The answer must be an exact reproduction of the lines from the start of the records below through the line containing "[set] on a present", and nothing more.

═════ MATERIAL FOR THIS TASK ═════

(* ===== verification/JsMap.v ===== *)
(** * JavaScript's [Map] with string keys: insertion order

    Where the order of a [Map] can be observed, it is the list of its entries:
    [set] on a present key keeps its place, on a new key it adds an entry at the
    end. *)

From S2P Require Import Prelude.

Section jsmap.
Context {V : Type}.
Implicit Types (m : list (string * V)) (k : string) (v : V).

(** [m.get(k)] *)
Fixpoint map_get k m : option V :=
  match m with
  | [] => None
  | (k', v) :: m => if String.eqb k k' then Some v else map_get k m
  end.

(** [m.has(k)] *)
Definition map_has k m : bool := match map_get k m with Some _ => true | None => false end.

(** [m.set(k, v)] *)
Fixpoint map_set k v m : list (string * V) :=
  match m with
  | [] => [(k, v)]
  | (k', v') :: m => if String.eqb k k' then (k', v) :: m else (k', v') :: map_set k v m
  end.

(** [m.delete(k)] *)
Definition map_delete k m : list (string * V) := filter (fun kv => kv.1 <> k) m.

(** Mutation of the value at a key, if there is one. *)
Definition map_alter (f : V -> V) k m : list (string * V) :=
  match map_get k m with Some v => map_set k (f v) m | None => m end.

Definition map_ok m : Prop := NoDup (m.*1).

Lemma map_get_set k k' v m :
  map_get k' (map_set k v m) = if String.eqb k' k then Some v else map_get k' m.
Proof.
  induction m as [|[k0 v0] m IH]; cbn; [done|].
  destruct (String.eqb_spec k k0) as [->|Hk]; cbn.
  - by destruct (String.eqb k' k0).
  - rewrite IH. destruct (String.eqb_spec k' k0) as [->|]; [|done].
    by rewrite (proj2 (String.eqb_neq k0 k)).
Qed.

Lemma map_get_set_eq k v m : map_get k (map_set k v m) = Some v.
Proof. by rewrite map_get_set, String.eqb_refl. Qed.

Lemma map_get_set_ne k k' v m : k' <> k -> map_get k' (map_set k v m) = map_get k' m.
Proof. intros H. by rewrite map_get_set, (proj2 (String.eqb_neq k' k)). Qed.

Lemma map_get_delete k k' m :
  map_get k' (map_delete k m) = if String.eqb k' k then None else map_get k' m.
Proof.
  unfold map_delete. induction m as [|[k0 v0] m IH]; [by destruct (String.eqb k' k)|].
  rewrite filter_cons. cbn [fst map_get]. destruct (decide (k0 <> k)) as [Hk|Hk].
  - cbn [map_get]. rewrite IH. destruct (String.eqb_spec k' k0) as [->|]; [|done].
    by rewrite (proj2 (String.eqb_neq k0 k)).
  - apply dec_stable in Hk as ->. rewrite IH. by destruct (String.eqb k' k).
Qed.

Lemma map_get_alter f k k' m :
  map_get k' (map_alter f k m) = if String.eqb k' k then f <$> map_get k m else map_get k' m.
Proof.
  unfold map_alter. destruct (map_get k m) as [v|] eqn:Hk.
  - by rewrite map_get_set.
  - destruct (String.eqb_spec k' k) as [->|]; done.
Qed.

Lemma map_get_None k m : map_get k m = None <-> k ∉ m.*1.
Proof.
  induction m as [|[k0 v0] m IH]; cbn; [split; [intros _; apply not_elem_of_nil|done]|].
  rewrite not_elem_of_cons, <-IH. destruct (String.eqb_spec k k0) as [->|Hk]; [split; [done|by intros [? _]]|].
  split; [by split|by intros [_ ?]].
Qed.

Lemma map_get_elem_of k v m : map_get k m = Some v -> (k, v) ∈ m.
Proof.
  induction m as [|[k0 v0] m IH]; cbn; [done|].
  destruct (String.eqb_spec k k0) as [->|]; [intros [= ->]; left|right; auto].
Qed.

Lemma map_elem_of_get k v m : map_ok m -> (k, v) ∈ m -> map_get k m = Some v.
Proof.
  induction m as [|[k0 v0] m IH]; intros Hok; [by rewrite elem_of_nil|].
  apply list.NoDup_cons in Hok as [Hk0 Hok]. rewrite elem_of_cons. cbn. intros [[= -> ->]|Hin].
  - by rewrite String.eqb_refl.
  - destruct (String.eqb_spec k k0) as [->|]; [|by apply IH].
    destruct Hk0. apply list_elem_of_fmap. by exists (k0, v).
Qed.

Lemma map_set_keys k v m : (map_set k v m).*1 = if map_has k m then m.*1 else m.*1 ++ [k].
Proof.
  unfold map_has. induction m as [|[k0 v0] m IH]; cbn; [done|].
  destruct (String.eqb_spec k k0) as [->|]; cbn; [done|]. rewrite IH.
  by destruct (map_get k m).
Qed.

Lemma map_ok_set k v m : map_ok m -> map_ok (map_set k v m).
Proof.
  unfold map_ok. rewrite map_set_keys. unfold map_has. intros Hok.
  destruct (map_get k m) eqn:Hk; [done|]. apply map_get_None in Hk.
  apply list.NoDup_app. split_and!; [done| |apply NoDup_singleton].
  intros x Hx ->%list_elem_of_singleton. done.
Qed.

Lemma map_ok_delete k m : map_ok m -> map_ok (map_delete k m).
Proof.
  unfold map_ok, map_delete. intros Hok. eapply sublist_NoDup; [exact Hok|].
  apply fmap_sublist, sublist_filter.
Qed.

Lemma map_ok_alter f k m : map_ok m -> map_ok (map_alter f k m).
Proof. unfold map_alter. destruct (map_get k m); [apply map_ok_set|done]. Qed.
End jsmap.

(** An equation of a value under [map_get], key by key. *)
#[export] Hint Resolve map_ok_set map_ok_delete map_ok_alter : core.
#[export] Hint Rewrite @map_get_set @map_get_delete @map_get_alter : jsmap.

═════

- FINISHED TASK -
(* ===== verification/JsMap.v ===== *)
(** * JavaScript's [Map] with string keys: insertion order

    Where the order of a [Map] can be observed, it is the list of its entries:
    [set] on a present key keeps its place, on a new key it adds an entry at the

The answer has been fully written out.